Time have changed. While the U6 unemployment rate rests at a hideous 14.7%, inflation (as measured by the Consumer Price Index less Energy and Food) has been quite low. In fact, if we compare the CPI less Food and Energy at the end of 2008 and today, it has grown 6%.
But as I said, times have changed. The real World measures of misery are reflected in the table above.
The good news (?) is that housing has declined by -6% since the end of 2008. Well, this is not good news if you currently own a home (or have a mortgage loan on your books), but it is good news for households buying a home.

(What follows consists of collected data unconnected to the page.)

(** ** The record *)

Record CollectionProgress := { pg_Round : Z; pg_Rounds : Z; pg_SamplesOK : Z; pg_SamplesFailed : Z }.
#[export] Instance CollectionProgress_dec : EqDecision CollectionProgress.
Proof. solve_decision. Defined.
Record CollectionArtifact := { ca_Object : string; ca_Bytes : Z }.
Record CollectionRecord := {
  cl_ID : string; cl_State : string; cl_Origin : string; cl_Reason : string; cl_Progress : CollectionProgress;
  cl_ResolvedVersion : string; cl_FinishedAt : string; cl_ExpiresAt : string; cl_Artifact : option CollectionArtifact
}.
Definition no_progress : CollectionProgress := {| pg_Round := 0; pg_Rounds := 0; pg_SamplesOK := 0; pg_SamplesFailed := 0 |}.
Definition no_record : CollectionRecord :=
  {| cl_ID := ""; cl_State := ""; cl_Origin := ""; cl_Reason := ""; cl_Progress := no_progress;
     cl_ResolvedVersion := ""; cl_FinishedAt := ""; cl_ExpiresAt := ""; cl_Artifact := None |}.

Definition set_progress (p : CollectionProgress) (name : string) (v : json) : option CollectionProgress :=
  let '(Build_CollectionProgress r n k f) := p in
  if String.eqb name "round" then x ← to_int64 r v; Some (Build_CollectionProgress x n k f)
  else if String.eqb name "rounds" then x ← to_int64 n v; Some (Build_CollectionProgress r x k f)
  else if String.eqb name "samplesOK" then x ← to_int64 k v; Some (Build_CollectionProgress r n x f)
  else x ← to_int64 f v; Some (Build_CollectionProgress r n k x).
Definition to_progress (old : CollectionProgress) : json -> option CollectionProgress :=
  to_struct ["round"; "rounds"; "samplesOK"; "samplesFailed"]%string set_progress old.
Definition set_artifact (a : CollectionArtifact) (name : string) (v : json) : option CollectionArtifact :=
  if String.eqb name "object" then x ← to_string (ca_Object a) v; Some {| ca_Object := x; ca_Bytes := ca_Bytes a |}
  else x ← to_int64 (ca_Bytes a) v; Some {| ca_Object := ca_Object a; ca_Bytes := x |}.
(** The artifact is a pointer: null is nil, and a member met again goes on from
    what is there. *)
Definition to_artifact (old : option CollectionArtifact) (v : json) : option (option CollectionArtifact) :=
  match v with
  | JNull => Some None
  | _ => a ← to_struct ["object"; "bytes"]%string set_artifact
             (default {| ca_Object := EmptyString; ca_Bytes := 0 |} old) v; Some (Some a)
  end.
Definition set_record (c : CollectionRecord) (name : string) (v : json) : option CollectionRecord :=
  let '(Build_CollectionRecord i s o r p rv f e a) := c in
  if String.eqb name "id" then x ← to_string i v; Some (Build_CollectionRecord x s o r p rv f e a)
  else if String.eqb name "state" then x ← to_string s v; Some (Build_CollectionRecord i x o r p rv f e a)
  else if String.eqb name "origin" then x ← to_string o v; Some (Build_CollectionRecord i s x r p rv f e a)
  else if String.eqb name "reason" then x ← to_string r v; Some (Build_CollectionRecord i s o x p rv f e a)
  else if String.eqb name "progress" then x ← to_progress p v; Some (Build_CollectionRecord i s o r x rv f e a)
  else if String.eqb name "resolvedVersion" then x ← to_string rv v; Some (Build_CollectionRecord i s o r p x f e a)
  else if String.eqb name "finishedAt" then x ← to_string f v; Some (Build_CollectionRecord i s o r p rv x e a)
  else if String.eqb name "expiresAt" then x ← to_string e v; Some (Build_CollectionRecord i s o r p rv f x a)
  else x ← to_artifact a v; Some (Build_CollectionRecord i s o r p rv f e x).
Definition to_record : json -> option CollectionRecord :=
  to_struct ["id"; "state"; "origin"; "reason"; "progress"; "resolvedVersion"; "finishedAt"; "expiresAt"; "artifact"]%string
    set_record no_record.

Basic commodities for consumers have risen far faster than the inflation rate led by potatoes which have increased by over 300%. Gasoline has increased by 137% and milk had increased by 113%.
In fact, potatoes, butter, coffee, gasoline and milk have all increased faster than gold!
While flour, rice, eggs and sugar have increased less than gold, they have grown considerably faster than the inflation rate and house prices.
So when either Fed Chairman Ben Bernanke or President Obama mention that inflation is quite low, take a look at your grocery bill or gas pump at your local Shell, Sunoco, Exxon or Valero station.
In the Ian Fleming classic Moonraker, James Bond drives by a sign saying Summer Shell is Here! However, some of the letters are obsucred.
hell is here!
Indeed, at least for consumers.
(Excerpt) Read more at confoundedinterest.wordpress.com ...
The best one is that potatoes, butter, coffee, gasoline, beef, and milk have all risen faste than gold!
Sorry is this is too late. I just woke up out in sunny California and this economist usually posts in the early AM in the easter time zone,
And the Social Security COLA for 2013 is a generous 1.7%, of which Medicare will take a sizable chunk.